Re: HTTPbis and the Same Origin Policy from Martin J. Dürst on 2009-11-26 (ietf-http-wg@w3.org from October to December 2009)

From: Martin J. Dürst <duerst@it.aoyama.ac.jp>
Date: Thu, 26 Nov 2009 10:17:04 +0900
To: Tyler Close <tyler.close@gmail.com>
CC: Adam Barth <w3c@adambarth.com>, Julian Reschke <julian.reschke@gmx.de>, HTTP Working Group <ietf-http-wg@w3.org>
Message-ID: <4B0DD710.6070301@it.aoyama.ac.jp>

On 2009/11/26 6:34, Tyler Close wrote:

> My impression is that the undefined consensus understanding of the
> Same Origin Policy incorporates the rule that no API (not just a
> specific API, such as HTML form) can allow a cross-origin PUT, unless
> the target resource has somehow opted out of SOP protection. This
> rule, and others like it, are the source of much of the complexity in
> CORS. These rules are not left to the application layer.

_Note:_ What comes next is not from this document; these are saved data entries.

(** X4: a response carries the content type [text/html] only when the
    request is a GET without JSON content type and without query
    parameters for which [should_render_graphiql] says yes, and every such
    request gets one: the page goes to no POST, to no request that names a
    data source, and to nobody when exploration is disabled. *)
Theorem exploration_page_iff (self : GraphQLView.t) (request : Request.t) :
  (exists response : Response.t,
      GraphQLView.execute_request self request = Ok response
      /\ Response.headers response !! "content-type" = Some "text/html")
  <-> Request.method request = "GET"
      /\ has_json_content_type request = false
      /\ truthy (Request.query_params request) = false
      /\ GraphQLView.should_render_graphiql (GraphQLView.graphiql self)
           request = true.
Proof.
  split.
  - intros (response & Hrun & Hheader).
    destruct (bool_decide
                (Request.method request ∈ GraphQLView.allowed_methods))
      eqn:Hallowed.
    + apply bool_decide_eq_true in Hallowed.
      rewrite execute_request_allowed in Hrun by exact Hallowed.
      walk_paths; try (vm_compute in Hheader; discriminate Hheader).
      match goal with
      | Hboth : (Request.method request =? "GET")%string && _ = true
        |- _ => apply andb_prop in Hboth; destruct Hboth as [Hget Hrender]
      end.
      rewrite Hget in *. apply String.eqb_eq in Hget.
      cbn [andb] in *. tauto.
    + rewrite execute_request_refused in Hrun by exact Hallowed.
      simplify_eq; try discriminate Hheader.
  - intros (Hget & Hjson & Hparams & Hrender). eexists. split.
    + rewrite execute_request_allowed
        by (apply allowed_method_iff; tauto).
      rewrite select_data_no_source;
        [ | exact Hjson | rewrite Hparams; apply andb_false_r ].
      rewrite Hget, Hrender. reflexivity.
    + reflexivity.
Qed.

(** X5: status 400 has two causes and no other: a JSON content type with a
    body that does not parse or is not an object, or a data source in which
    [parse_request_data] misses the query. *)
Theorem bad_request_iff (self : GraphQLView.t) (request : Request.t) :
  (exists response : Response.t,
      GraphQLView.execute_request self request = Ok response
      /\ Response.status_code response = 400)
  <-> (Request.method request = "GET" \/ Request.method request = "POST")
      /\ ((has_json_content_type request = true
           /\ (Request.json_body request = Raise BadRequestError
               \/ exists value : json,
                    Request.json_body request = Ok value
                    /\ as_dict value = None))
          \/ exists data : dict,
               GraphQLView.select_data self request = Continue data
               /\ strawberry.parse_request_data data
                  = Raise MissingQueryError).
Proof.
  split.
  - intros (response & Hrun & Hstatus).
    destruct (bool_decide
                (Request.method request ∈ GraphQLView.allowed_methods))
      eqn:Hallowed.
    + apply bool_decide_eq_true in Hallowed.
      split; [ apply allowed_method_iff in Hallowed; tauto | ].
      rewrite execute_request_allowed in Hrun by exact Hallowed.
      destruct (GraphQLView.select_data self request)
        as [data | returned | e] eqn:Hsel; [ | | discriminate Hrun ].
      * right. exists data. split; [ reflexivity | ].
        unfold GraphQLView.execute_data in Hrun.
        repeat case_match; simplify_eq; try discriminate Hstatus.
        reflexivity.
      * left. simplify_eq. walk_paths; try discriminate Hstatus; eauto.
    + rewrite execute_request_refused in Hrun by exact Hallowed.
      simplify_eq; try discriminate Hstatus.
  - intros [Hmethod Hcause].
    rewrite execute_request_allowed
      by (apply allowed_method_iff; tauto).
    destruct Hcause as [[Hjson Hbody] | (data & Hsel & Hraise)].
    + unfold GraphQLView.select_data.
      unfold has_json_content_type in Hjson. rewrite Hjson.
      destruct Hbody as [Hraise | (value & Hvalue & Hdict)].
      * rewrite Hraise. eexists. split; reflexivity.
      * rewrite Hvalue, Hdict. eexists. split; reflexivity.
    + rewrite Hsel, execute_data_missing_query by exact Hraise.
      eexists. split; reflexivity.
Qed.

If I write something like a webbot, I can execute whatever PUT requests 
(or other HTTP requests) I want, or can't I? An API such as libcurl 
(http://curl.haxx.se/libcurl/) doesn't contain any such restrictions, or 
does it?

Regards,   Martin.

-- 
#-# Martin J. Dürst, Professor, Aoyama Gakuin University
#-# http://www.sw.it.aoyama.ac.jp   mailto:duerst@it.aoyama.ac.jp

Received on Thursday, 26 November 2009 01:18:06 UTC